== Problem to work on ==
Each line below from the one containing "Lemma best_child priv" through the one containing "unfold best. pose" should be output exactly as it stands, and no other line should appear.

Records from a collection
----------
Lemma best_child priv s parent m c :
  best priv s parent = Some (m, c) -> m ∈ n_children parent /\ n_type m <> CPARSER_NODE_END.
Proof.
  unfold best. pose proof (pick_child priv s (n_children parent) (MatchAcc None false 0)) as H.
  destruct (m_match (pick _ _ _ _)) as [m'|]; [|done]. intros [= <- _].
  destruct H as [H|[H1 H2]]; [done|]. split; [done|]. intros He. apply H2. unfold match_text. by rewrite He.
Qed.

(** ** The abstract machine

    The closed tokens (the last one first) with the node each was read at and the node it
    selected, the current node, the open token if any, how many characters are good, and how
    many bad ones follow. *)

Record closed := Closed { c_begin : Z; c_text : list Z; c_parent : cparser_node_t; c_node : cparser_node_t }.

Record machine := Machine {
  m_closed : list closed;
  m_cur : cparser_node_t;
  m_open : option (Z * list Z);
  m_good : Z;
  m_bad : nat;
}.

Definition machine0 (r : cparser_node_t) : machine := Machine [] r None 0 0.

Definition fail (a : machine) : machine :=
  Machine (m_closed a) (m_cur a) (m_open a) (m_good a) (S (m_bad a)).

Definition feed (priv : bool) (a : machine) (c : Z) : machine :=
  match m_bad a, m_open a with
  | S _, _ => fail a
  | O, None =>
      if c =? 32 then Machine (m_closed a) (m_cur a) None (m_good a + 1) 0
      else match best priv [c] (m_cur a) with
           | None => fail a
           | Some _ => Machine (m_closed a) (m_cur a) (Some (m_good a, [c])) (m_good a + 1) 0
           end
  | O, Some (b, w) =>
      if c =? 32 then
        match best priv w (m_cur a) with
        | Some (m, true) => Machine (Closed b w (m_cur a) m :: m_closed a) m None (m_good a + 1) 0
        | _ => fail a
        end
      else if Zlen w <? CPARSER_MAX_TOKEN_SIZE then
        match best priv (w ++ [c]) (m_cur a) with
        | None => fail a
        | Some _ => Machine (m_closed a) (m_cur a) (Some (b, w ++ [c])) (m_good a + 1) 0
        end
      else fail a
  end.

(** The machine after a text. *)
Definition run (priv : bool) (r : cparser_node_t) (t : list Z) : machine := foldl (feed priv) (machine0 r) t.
----------
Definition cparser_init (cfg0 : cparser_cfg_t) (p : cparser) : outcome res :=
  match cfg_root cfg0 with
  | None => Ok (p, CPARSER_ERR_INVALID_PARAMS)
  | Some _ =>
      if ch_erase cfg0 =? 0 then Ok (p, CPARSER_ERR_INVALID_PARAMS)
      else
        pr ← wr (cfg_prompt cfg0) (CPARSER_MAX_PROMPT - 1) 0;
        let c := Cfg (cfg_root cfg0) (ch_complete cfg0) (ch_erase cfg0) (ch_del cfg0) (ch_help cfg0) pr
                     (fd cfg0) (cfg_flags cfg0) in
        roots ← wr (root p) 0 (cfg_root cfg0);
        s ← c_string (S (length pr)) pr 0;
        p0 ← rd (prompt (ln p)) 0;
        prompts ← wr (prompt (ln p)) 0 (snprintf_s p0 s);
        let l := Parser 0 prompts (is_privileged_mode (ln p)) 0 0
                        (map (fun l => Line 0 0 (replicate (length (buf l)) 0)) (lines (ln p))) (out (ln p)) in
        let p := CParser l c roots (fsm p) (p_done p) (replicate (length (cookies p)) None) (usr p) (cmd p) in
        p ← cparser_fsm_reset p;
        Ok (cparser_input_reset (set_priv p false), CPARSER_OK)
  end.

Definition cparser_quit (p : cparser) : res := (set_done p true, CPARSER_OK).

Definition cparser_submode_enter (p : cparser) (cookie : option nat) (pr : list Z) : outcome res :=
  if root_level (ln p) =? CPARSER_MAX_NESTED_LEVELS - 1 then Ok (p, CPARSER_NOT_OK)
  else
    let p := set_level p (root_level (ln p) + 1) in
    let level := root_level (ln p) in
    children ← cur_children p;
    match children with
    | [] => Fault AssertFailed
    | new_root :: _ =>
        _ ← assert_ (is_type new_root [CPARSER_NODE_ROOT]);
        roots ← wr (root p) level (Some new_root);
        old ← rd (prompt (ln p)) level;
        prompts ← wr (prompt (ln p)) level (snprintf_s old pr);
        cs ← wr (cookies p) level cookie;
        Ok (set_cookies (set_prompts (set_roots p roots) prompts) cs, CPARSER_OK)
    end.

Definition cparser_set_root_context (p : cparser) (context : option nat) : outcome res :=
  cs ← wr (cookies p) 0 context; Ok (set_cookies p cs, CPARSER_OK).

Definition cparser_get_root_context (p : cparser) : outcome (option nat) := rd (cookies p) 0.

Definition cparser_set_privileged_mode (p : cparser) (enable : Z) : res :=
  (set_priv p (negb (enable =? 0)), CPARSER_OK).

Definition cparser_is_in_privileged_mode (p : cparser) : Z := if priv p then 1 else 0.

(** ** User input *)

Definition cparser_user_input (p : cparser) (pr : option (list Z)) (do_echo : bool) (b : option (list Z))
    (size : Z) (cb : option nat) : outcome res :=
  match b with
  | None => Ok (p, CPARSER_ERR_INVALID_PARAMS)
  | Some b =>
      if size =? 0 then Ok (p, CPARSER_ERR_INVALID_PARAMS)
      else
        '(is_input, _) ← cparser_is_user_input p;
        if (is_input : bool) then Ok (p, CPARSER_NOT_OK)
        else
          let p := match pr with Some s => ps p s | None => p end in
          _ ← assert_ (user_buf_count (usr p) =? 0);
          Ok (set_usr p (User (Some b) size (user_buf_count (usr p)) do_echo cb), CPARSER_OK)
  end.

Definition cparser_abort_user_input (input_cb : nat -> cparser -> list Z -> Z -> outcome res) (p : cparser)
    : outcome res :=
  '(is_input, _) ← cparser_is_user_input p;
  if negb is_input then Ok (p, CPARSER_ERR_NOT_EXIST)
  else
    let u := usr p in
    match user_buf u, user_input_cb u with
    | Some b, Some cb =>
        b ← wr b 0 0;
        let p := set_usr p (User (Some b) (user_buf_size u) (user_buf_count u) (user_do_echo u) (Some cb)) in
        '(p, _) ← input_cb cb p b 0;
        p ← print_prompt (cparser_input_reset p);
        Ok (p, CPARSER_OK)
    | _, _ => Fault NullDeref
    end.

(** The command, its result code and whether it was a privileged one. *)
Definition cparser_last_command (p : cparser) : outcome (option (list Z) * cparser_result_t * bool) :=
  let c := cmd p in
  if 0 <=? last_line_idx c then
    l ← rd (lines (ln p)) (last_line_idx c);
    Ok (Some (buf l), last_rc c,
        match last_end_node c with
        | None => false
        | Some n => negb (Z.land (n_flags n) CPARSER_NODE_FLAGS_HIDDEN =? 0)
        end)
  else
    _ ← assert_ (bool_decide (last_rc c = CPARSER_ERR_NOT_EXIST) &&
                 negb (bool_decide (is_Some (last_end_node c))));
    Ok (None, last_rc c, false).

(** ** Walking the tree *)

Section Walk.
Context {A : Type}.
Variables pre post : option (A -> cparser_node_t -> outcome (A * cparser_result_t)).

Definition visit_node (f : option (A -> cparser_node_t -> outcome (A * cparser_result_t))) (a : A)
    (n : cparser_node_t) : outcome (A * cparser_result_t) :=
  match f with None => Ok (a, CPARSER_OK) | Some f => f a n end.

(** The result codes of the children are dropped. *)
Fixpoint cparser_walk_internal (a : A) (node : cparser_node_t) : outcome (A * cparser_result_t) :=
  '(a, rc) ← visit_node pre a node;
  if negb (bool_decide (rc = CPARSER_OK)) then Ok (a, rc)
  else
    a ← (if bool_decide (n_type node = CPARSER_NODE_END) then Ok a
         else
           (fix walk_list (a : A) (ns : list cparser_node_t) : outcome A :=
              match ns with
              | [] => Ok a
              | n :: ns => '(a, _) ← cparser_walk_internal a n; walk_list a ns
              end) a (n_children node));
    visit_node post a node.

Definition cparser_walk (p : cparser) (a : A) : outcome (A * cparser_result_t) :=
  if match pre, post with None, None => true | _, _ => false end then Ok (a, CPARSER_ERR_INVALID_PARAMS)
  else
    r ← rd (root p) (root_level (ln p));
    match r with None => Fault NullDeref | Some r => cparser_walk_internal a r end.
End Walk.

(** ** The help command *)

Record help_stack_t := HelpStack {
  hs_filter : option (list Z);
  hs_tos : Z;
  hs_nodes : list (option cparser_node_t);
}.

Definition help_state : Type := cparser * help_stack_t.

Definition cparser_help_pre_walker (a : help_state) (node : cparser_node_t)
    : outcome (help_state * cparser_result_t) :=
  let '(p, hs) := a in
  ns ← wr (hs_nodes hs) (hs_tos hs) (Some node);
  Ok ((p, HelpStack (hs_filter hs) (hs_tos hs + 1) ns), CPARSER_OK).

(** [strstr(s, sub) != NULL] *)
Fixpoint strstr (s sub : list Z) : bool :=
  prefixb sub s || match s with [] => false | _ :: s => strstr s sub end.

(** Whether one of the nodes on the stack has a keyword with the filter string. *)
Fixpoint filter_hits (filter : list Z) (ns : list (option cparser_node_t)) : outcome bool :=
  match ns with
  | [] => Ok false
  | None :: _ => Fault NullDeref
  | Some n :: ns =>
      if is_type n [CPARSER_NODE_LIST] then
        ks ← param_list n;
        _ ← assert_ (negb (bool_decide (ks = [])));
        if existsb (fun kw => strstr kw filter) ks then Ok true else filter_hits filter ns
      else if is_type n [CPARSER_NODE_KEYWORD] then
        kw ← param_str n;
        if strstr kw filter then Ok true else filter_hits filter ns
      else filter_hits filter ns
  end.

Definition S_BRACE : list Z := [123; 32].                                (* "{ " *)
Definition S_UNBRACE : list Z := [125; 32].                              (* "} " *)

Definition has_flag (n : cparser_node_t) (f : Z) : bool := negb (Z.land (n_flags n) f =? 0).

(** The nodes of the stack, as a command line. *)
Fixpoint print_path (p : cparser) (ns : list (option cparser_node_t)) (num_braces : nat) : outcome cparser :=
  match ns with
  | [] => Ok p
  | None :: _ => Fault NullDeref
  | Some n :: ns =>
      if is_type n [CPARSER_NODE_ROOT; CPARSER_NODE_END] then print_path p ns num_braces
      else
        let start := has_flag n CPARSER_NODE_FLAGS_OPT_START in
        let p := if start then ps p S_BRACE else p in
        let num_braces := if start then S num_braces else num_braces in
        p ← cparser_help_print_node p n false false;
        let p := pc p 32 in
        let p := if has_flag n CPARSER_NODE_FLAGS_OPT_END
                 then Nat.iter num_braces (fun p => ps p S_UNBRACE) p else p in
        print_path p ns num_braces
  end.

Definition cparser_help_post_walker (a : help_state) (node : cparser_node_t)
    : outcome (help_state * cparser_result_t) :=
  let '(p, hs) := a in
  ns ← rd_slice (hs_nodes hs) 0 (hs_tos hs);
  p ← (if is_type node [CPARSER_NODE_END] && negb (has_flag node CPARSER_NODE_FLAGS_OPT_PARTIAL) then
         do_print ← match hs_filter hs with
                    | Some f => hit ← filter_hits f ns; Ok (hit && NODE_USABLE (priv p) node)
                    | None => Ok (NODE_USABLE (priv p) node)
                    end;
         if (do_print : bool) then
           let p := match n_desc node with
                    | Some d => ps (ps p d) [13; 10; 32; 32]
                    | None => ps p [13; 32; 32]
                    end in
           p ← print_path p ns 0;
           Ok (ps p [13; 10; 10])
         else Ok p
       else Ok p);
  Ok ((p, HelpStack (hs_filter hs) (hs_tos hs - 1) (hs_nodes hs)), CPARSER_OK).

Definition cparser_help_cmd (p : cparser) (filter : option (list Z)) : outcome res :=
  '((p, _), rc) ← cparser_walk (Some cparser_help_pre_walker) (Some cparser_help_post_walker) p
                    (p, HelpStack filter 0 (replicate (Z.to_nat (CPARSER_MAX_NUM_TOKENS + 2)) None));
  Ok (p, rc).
----------
== Task answer ==
Lemma best_child priv s parent m c :
  best priv s parent = Some (m, c) -> m ∈ n_children parent /\ n_type m <> CPARSER_NODE_END.
Proof.
  unfold best. pose proof (pick_child priv s (n_children parent) (MatchAcc None false 0)) as H.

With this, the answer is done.